In the listing below, a line holding "rewrite Permutation_app_comm. simpl." and a line holding "apply Hin. by" mark the range. Retype both exactly, with all lines between them.

▸ **AVAILABLE RECORDS**

________________________________________

(* ===== verification/SkipMap.v ===== *)
(** * Ordered maps

    The book keeps each side in a [crossbeam_skiplist::SkipMap] keyed by
    price.  The model is a finite map together with [sm_iter], its entries in
    ascending key order: what [SkipMap::iter] yields ([rev] for the bids),
    [front]/[next] being the lowest and [back]/[next_back] the highest. *)

From stdpp Require Import sorting.
From S2P Require Import Prelude.

Lemma StronglySorted_mono {A} (R S : relation A) l :
  (forall x y, R x y -> S x y) -> StronglySorted R l -> StronglySorted S l.
Proof.
  intros H. induction 1 as [|x l _ IH Hx]; constructor; [done|]. eapply Forall_impl; [exact Hx|auto].
Qed.

Section SkipMap.
Context {V : Type}.
Implicit Types (m : gmap N V) (l : list (N * V)).

Definition key_le (x y : N * V) : Prop := (x.1 <= y.1)%N.
Definition key_lt (x y : N * V) : Prop := (x.1 < y.1)%N.

#[export] Instance key_le_dec : RelDecision key_le.
Proof. intros x y. unfold key_le. apply _. Defined.
#[export] Instance key_le_trans : Transitive key_le.
Proof. intros x y z. unfold key_le. lia. Qed.
#[export] Instance key_lt_trans : Transitive key_lt.
Proof. intros x y z. unfold key_lt. lia. Qed.
#[export] Instance key_le_total : Total key_le.
Proof. intros x y. unfold key_le. lia. Qed.

Definition sm_iter m : list (N * V) := merge_sort key_le (map_to_list m).
Definition sm_front m : option N := fst <$> head (sm_iter m).
Definition sm_back m : option N := fst <$> last (sm_iter m).

Lemma sm_iter_perm m : sm_iter m ≡ₚ map_to_list m.
Proof. apply merge_sort_Permutation. Qed.

Lemma elem_of_sm_iter m k x : (k, x) ∈ sm_iter m <-> m !! k = Some x.
Proof. rewrite sm_iter_perm. apply elem_of_map_to_list. Qed.

Lemma sm_iter_nil m : sm_iter m = [] <-> m = ∅.
Proof.
  rewrite <- map_to_list_empty_iff. split; intros H.
  - apply Permutation_nil_r. by rewrite <- sm_iter_perm, H.
  - apply Permutation_nil_r. by rewrite sm_iter_perm, H.
Qed.

Lemma sorted_strict l :
  NoDup l.*1 -> StronglySorted key_le l -> StronglySorted key_lt l.
Proof.
  intros Hnd Hs. induction Hs as [|x l Hs IH Hx]; constructor.
  - apply IH. by apply NoDup_cons in Hnd as [_ ?].
  - apply NoDup_cons in Hnd as [Hnin _]. rewrite Forall_forall in Hx |- *.
    intros y Hy. specialize (Hx y Hy). unfold key_le, key_lt in *.
    assert (x.1 <> y.1); [|lia]. intros E. apply Hnin. rewrite E. by apply list_elem_of_fmap_2.
Qed.

Lemma sm_iter_sorted m : StronglySorted key_lt (sm_iter m).
Proof.
  apply sorted_strict; [|apply StronglySorted_merge_sort; apply _].
  rewrite sm_iter_perm. apply NoDup_fst_map_to_list.
Qed.

#[export] Instance key_lt_antisym : AntiSymm (=) key_lt.
Proof. intros x y. unfold key_lt. lia. Qed.

Lemma sm_iter_unique m l :
  StronglySorted key_lt l -> l ≡ₚ map_to_list m -> sm_iter m = l.
Proof.
  intros Hl Hp. apply (StronglySorted_unique key_lt); [apply sm_iter_sorted|done|].
  by rewrite sm_iter_perm.
Qed.

Lemma sm_front_None m : sm_front m = None <-> m = ∅.
Proof.
  unfold sm_front. rewrite <- sm_iter_nil. by destruct (sm_iter m).
Qed.

Lemma elem_of_sm_keys m k : k ∈ (sm_iter m).*1 <-> is_Some (m !! k).
Proof.
  rewrite list_elem_of_fmap. split.
  - intros ([? x] & -> & Hx%elem_of_sm_iter). eauto.
  - intros [x Hx%elem_of_sm_iter]. by exists (k, x).
Qed.

(** The front is the least key, the back the greatest. *)
Lemma sm_front_spec m k :
  sm_front m = Some k <-> is_Some (m !! k) /\ forall k', is_Some (m !! k') -> (k <= k')%N.
Proof.
  setoid_rewrite <- elem_of_sm_keys. unfold sm_front.
  pose proof (sm_iter_sorted m) as Hs. destruct Hs as [|x l Hs Hx]; simpl.
  - split; [done|]. intros [[]%elem_of_nil _].
  - rewrite Forall_forall in Hx. split.
    + intros [= <-]. split; [left|]. intros k' [->|Hk']%elem_of_cons; [lia|].
      apply list_elem_of_fmap in Hk' as (y & -> & Hy). specialize (Hx y Hy). unfold key_lt in Hx. lia.
    + intros [[->|Hk]%elem_of_cons Hmin]; [done|].
      apply list_elem_of_fmap in Hk as (y & -> & Hy). specialize (Hx y Hy). unfold key_lt in Hx.
      specialize (Hmin x.1 ltac:(left)). lia.
Qed.

Lemma sm_back_spec m k :
  sm_back m = Some k <-> is_Some (m !! k) /\ forall k', is_Some (m !! k') -> (k' <= k)%N.
Proof.
  setoid_rewrite <- elem_of_sm_keys. unfold sm_back.
  pose proof (sm_iter_sorted m) as Hs.
  destruct (sm_iter m) as [|x l _] eqn:E using rev_ind; simpl.
  - split; [done|]. intros [[]%elem_of_nil _].
  - rewrite last_snoc, fmap_app. simpl.
    assert (Hx : forall y, y ∈ l -> (y.1 < x.1)%N).
    { intros y Hy. apply (StronglySorted_app_1_elem_of key_lt l [x] y x Hs Hy). by left. }
    split.
    + intros [= <-]. rewrite elem_of_app. split; [right; by left|].
      intros k' [Hk|Hk]%elem_of_app; [apply list_elem_of_fmap in Hk as (y & -> & Hy)
        |apply list_elem_of_singleton in Hk as ->; lia].
      specialize (Hx y Hy). lia.
    + intros [[Hk|Hk]%elem_of_app Hmax]; [apply list_elem_of_fmap in Hk as (y & -> & Hy)
        |by apply list_elem_of_singleton in Hk as ->].
      specialize (Hx y Hy). specialize (Hmax x.1). rewrite elem_of_app in Hmax.
      assert (x.1 <= y.1)%N by (apply Hmax; right; by left). lia.
Qed.

Lemma sm_back_None m : sm_back m = None <-> m = ∅.
Proof.
  unfold sm_back. rewrite <- sm_iter_nil. destruct (sm_iter m) as [|x l _] using rev_ind; [done|].
  rewrite last_snoc. simpl. split; [done|]. by intros [_ ?]%app_eq_nil.
Qed.

(** Inserting past the last key, and at it. *)
Lemma sm_iter_insert_last m k x :
  (forall k', is_Some (m !! k') -> (k' < k)%N) -> sm_iter (<[k := x]> m) = sm_iter m ++ [(k, x)].
Proof.
  intros Hk. apply sm_iter_unique.
  - apply StronglySorted_app. split_and!; [|apply sm_iter_sorted|repeat constructor].
    intros [k1 x1] y H1 ->%list_elem_of_singleton. apply Hk. exists x1. by apply elem_of_sm_iter.
  - rewrite map_to_list_insert; [by rewrite sm_iter_perm, Permutation_app_comm|].
    apply eq_None_not_Some. intros H%Hk. lia.
Qed.

Lemma sm_iter_replace_last m l k x y :
  sm_iter m = l ++ [(k, x)] -> sm_iter (<[k := y]> m) = l ++ [(k, y)].
Proof.
  intros E. assert (Hin : forall k' z, m !! k' = Some z <-> (k', z) ∈ l \/ (k', z) = (k, x)).
  { intros k' z. by rewrite <- elem_of_sm_iter, E, elem_of_app, list_elem_of_singleton. }
  pose proof (sm_iter_sorted m) as Hs. rewrite E in Hs. apply StronglySorted_app in Hs as (H1 & H2 & _).
  apply sm_iter_unique.
  - apply StronglySorted_app. split_and!; [|done|repeat constructor].
    intros z w Hz ->%list_elem_of_singleton. exact (H1 z (k, x) Hz ltac:(by left)).
  - rewrite <- (insert_delete_eq m k y), map_to_list_insert by apply lookup_delete_eq.
    rewrite Permutation_app_comm. simpl. apply Permutation_skip.
    assert (Hm : map_to_list m ≡ₚ (k, x) :: map_to_list (delete k m)).
    { rewrite <- map_to_list_insert by apply lookup_delete_eq. rewrite insert_delete_id; [done|].
      apply Hin. by right. }
    rewrite <- sm_iter_perm, E, Permutation_app_comm in Hm. simpl in Hm. by apply Permutation_cons_inv in Hm.
Qed.
End SkipMap.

________________________________________

▸ **TASK SOLUTION**
    rewrite Permutation_app_comm. simpl. apply Permutation_skip.
    assert (Hm : map_to_list m ≡ₚ (k, x) :: map_to_list (delete k m)).
    { rewrite <- map_to_list_insert by apply lookup_delete_eq. rewrite insert_delete_id; [done|].
      apply Hin. by right. }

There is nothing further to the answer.